#### Data to use ####

(* ===== verification/Work.v ===== *)
(** * Proof-of-work thresholds (work/src/work_thresholds.rs, types/src/difficulty.rs)

    [Box<dyn Difficulty>] is a function from a root and a nonce to the
    difficulty of the nonce; [DifficultyV1] and [StubDifficulty] are the two
    implementations of the trait. *)

From S2P Require Import Prelude Types Blocks.

Abbreviation Difficulty := (Root -> WorkNonce -> Z) (only parsing).

Definition difficulty_v1 `{Crypto} : Difficulty :=
  fun root work => from_le_bytes (blake2b 8 (to_le_bytes 8 work ++ u256_serialize root)).

Definition stub_difficulty (preset : gmap (Root * WorkNonce) Z) : Difficulty :=
  fun root work => default work (preset !! (root, work)).

Record WorkThresholds := mkWorkThresholds {
  wt_epoch_1 : Z;
  wt_epoch_2 : Z;
  wt_epoch_2_receive : Z;
  wt_base : Z;
  wt_entry : Z;
  wt_difficulty : Root -> WorkNonce -> Z;
}.

Definition with_difficulty (difficulty : Difficulty) (epoch_1 epoch_2 epoch_2_receive : Z)
    : WorkThresholds :=
  mkWorkThresholds epoch_1 epoch_2 epoch_2_receive
    (Z.max (Z.max epoch_1 epoch_2) epoch_2_receive)
    (Z.min (Z.min epoch_1 epoch_2) epoch_2_receive)
    difficulty.

Section presets.
Context `{Crypto}.
Definition work_thresholds_new (epoch_1 epoch_2 epoch_2_receive : Z) : WorkThresholds :=
  with_difficulty difficulty_v1 epoch_1 epoch_2 epoch_2_receive.
Definition publish_full : WorkThresholds :=
  work_thresholds_new 0xffffffc000000000 0xfffffff800000000 0xfffffe0000000000.
Definition publish_beta : WorkThresholds :=
  work_thresholds_new 0xfffff00000000000 0xfffff00000000000 0xffffe00000000000.
Definition publish_dev : WorkThresholds :=
  work_thresholds_new 0xfe00000000000000 0xffc0000000000000 0xf000000000000000.
Definition work_none : WorkThresholds := with_difficulty difficulty_v1 0 0 0.
Definition work_impossible : WorkThresholds :=
  with_difficulty difficulty_v1 u64_max u64_max u64_max.
End presets.

Definition work_stub : WorkThresholds :=
  with_difficulty (stub_difficulty ∅) 0xfe00000000000000 0xffc0000000000000 0xf000000000000000.

Definition threshold_entry (w : WorkThresholds) (t : BlockType) : Z :=
  match t with
  | BtState => wt_entry w
  | _ => wt_epoch_1 w
  end.

Definition threshold (w : WorkThresholds) (d : BlockDetails) : Z :=
  match bd_epoch d with
  | Epoch2 => if bd_is_receive d || bd_is_epoch d then wt_epoch_2_receive w else wt_epoch_2 w
  | Epoch1 | Epoch0 => wt_epoch_1 w
  | _ => u64_max
  end.

Definition threshold_base (w : WorkThresholds) : Z := wt_base w.

Definition difficulty_block (w : WorkThresholds) (b : Block) : Z :=
  wt_difficulty w (root b) (block_work b).

Definition validate_entry (w : WorkThresholds) (root : Root) (work : WorkNonce) : bool :=
  threshold_entry w BtState <=? wt_difficulty w root work.

Definition validate_entry_block (w : WorkThresholds) (b : Block) : bool :=
  threshold_entry w (block_type b) <=? difficulty_block w b.

Definition is_valid_pow (w : WorkThresholds) (b : Block) (d : BlockDetails) : bool :=
  threshold w d <=? difficulty_block w b.

(** ** Properties *)

Definition built (w : WorkThresholds) : Prop :=
  exists d e1 e2 e2r, w = with_difficulty d e1 e2 e2r.

(** The entry check is a pre-filter: the ledger's check never accepts work
    that the entry check refuses, for a block whose details have one of the
    released epochs. *)
Lemma valid_pow_passes_entry w b d :
  built w -> (bd_epoch d = Epoch0 \/ bd_epoch d = Epoch1 \/ bd_epoch d = Epoch2) ->
  (is_legacy b = true -> bd_epoch d = Epoch0) ->
  is_valid_pow w b d = true -> validate_entry_block w b = true.
Proof.
  intros (df & e1 & e2 & e2r & ->) Hd Hl.
  unfold is_valid_pow, validate_entry_block, threshold_entry, threshold.
  rewrite !Z.leb_le. destruct b; cbn in *; rewrite ?Hl by done; cbn; try lia.
  destruct Hd as [-> | [-> | ->]]; cbn; try lia. destruct (_ || _); lia.
Qed.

####

Retype every entry exactly.

(* ===== verification/Work.v ===== *)
(** * Proof-of-work thresholds (work/src/work_thresholds.rs, types/src/difficulty.rs)

    [Box<dyn Difficulty>] is a function from a root and a nonce to the
    difficulty of the nonce; [DifficultyV1] and [StubDifficulty] are the two
    implementations of the trait. *)

From S2P Require Import Prelude Types Blocks.

Abbreviation Difficulty := (Root -> WorkNonce -> Z) (only parsing).

Definition difficulty_v1 `{Crypto} : Difficulty :=
  fun root work => from_le_bytes (blake2b 8 (to_le_bytes 8 work ++ u256_serialize root)).

Definition stub_difficulty (preset : gmap (Root * WorkNonce) Z) : Difficulty :=
  fun root work => default work (preset !! (root, work)).

Record WorkThresholds := mkWorkThresholds {
  wt_epoch_1 : Z;
  wt_epoch_2 : Z;
  wt_epoch_2_receive : Z;
  wt_base : Z;
  wt_entry : Z;
  wt_difficulty : Root -> WorkNonce -> Z;
}.

Definition with_difficulty (difficulty : Difficulty) (epoch_1 epoch_2 epoch_2_receive : Z)
    : WorkThresholds :=
  mkWorkThresholds epoch_1 epoch_2 epoch_2_receive
    (Z.max (Z.max epoch_1 epoch_2) epoch_2_receive)
    (Z.min (Z.min epoch_1 epoch_2) epoch_2_receive)
    difficulty.

Section presets.
Context `{Crypto}.
Definition work_thresholds_new (epoch_1 epoch_2 epoch_2_receive : Z) : WorkThresholds :=
  with_difficulty difficulty_v1 epoch_1 epoch_2 epoch_2_receive.
Definition publish_full : WorkThresholds :=
  work_thresholds_new 0xffffffc000000000 0xfffffff800000000 0xfffffe0000000000.
Definition publish_beta : WorkThresholds :=
  work_thresholds_new 0xfffff00000000000 0xfffff00000000000 0xffffe00000000000.
Definition publish_dev : WorkThresholds :=
  work_thresholds_new 0xfe00000000000000 0xffc0000000000000 0xf000000000000000.
Definition work_none : WorkThresholds := with_difficulty difficulty_v1 0 0 0.
Definition work_impossible : WorkThresholds :=
  with_difficulty difficulty_v1 u64_max u64_max u64_max.
End presets.

Definition work_stub : WorkThresholds :=
  with_difficulty (stub_difficulty ∅) 0xfe00000000000000 0xffc0000000000000 0xf000000000000000.

Definition threshold_entry (w : WorkThresholds) (t : BlockType) : Z :=
  match t with
  | BtState => wt_entry w
  | _ => wt_epoch_1 w
  end.

Definition threshold (w : WorkThresholds) (d : BlockDetails) : Z :=
  match bd_epoch d with
  | Epoch2 => if bd_is_receive d || bd_is_epoch d then wt_epoch_2_receive w else wt_epoch_2 w
  | Epoch1 | Epoch0 => wt_epoch_1 w
  | _ => u64_max
  end.

Definition threshold_base (w : WorkThresholds) : Z := wt_base w.

Definition difficulty_block (w : WorkThresholds) (b : Block) : Z :=
  wt_difficulty w (root b) (block_work b).

Definition validate_entry (w : WorkThresholds) (root : Root) (work : WorkNonce) : bool :=
  threshold_entry w BtState <=? wt_difficulty w root work.

Definition validate_entry_block (w : WorkThresholds) (b : Block) : bool :=
  threshold_entry w (block_type b) <=? difficulty_block w b.

Definition is_valid_pow (w : WorkThresholds) (b : Block) (d : BlockDetails) : bool :=
  threshold w d <=? difficulty_block w b.

(** ** Properties *)

Definition built (w : WorkThresholds) : Prop :=
  exists d e1 e2 e2r, w = with_difficulty d e1 e2 e2r.

(** The entry check is a pre-filter: the ledger's check never accepts work
    that the entry check refuses, for a block whose details have one of the
    released epochs. *)
Lemma valid_pow_passes_entry w b d :
  built w -> (bd_epoch d = Epoch0 \/ bd_epoch d = Epoch1 \/ bd_epoch d = Epoch2) ->
  (is_legacy b = true -> bd_epoch d = Epoch0) ->
  is_valid_pow w b d = true -> validate_entry_block w b = true.
Proof.
  intros (df & e1 & e2 & e2r & ->) Hd Hl.
  unfold is_valid_pow, validate_entry_block, threshold_entry, threshold.
  rewrite !Z.leb_le. destruct b; cbn in *; rewrite ?Hl by done; cbn; try lia.
  destruct Hd as [-> | [-> | ->]]; cbn; try lia. destruct (_ || _); lia.
Qed.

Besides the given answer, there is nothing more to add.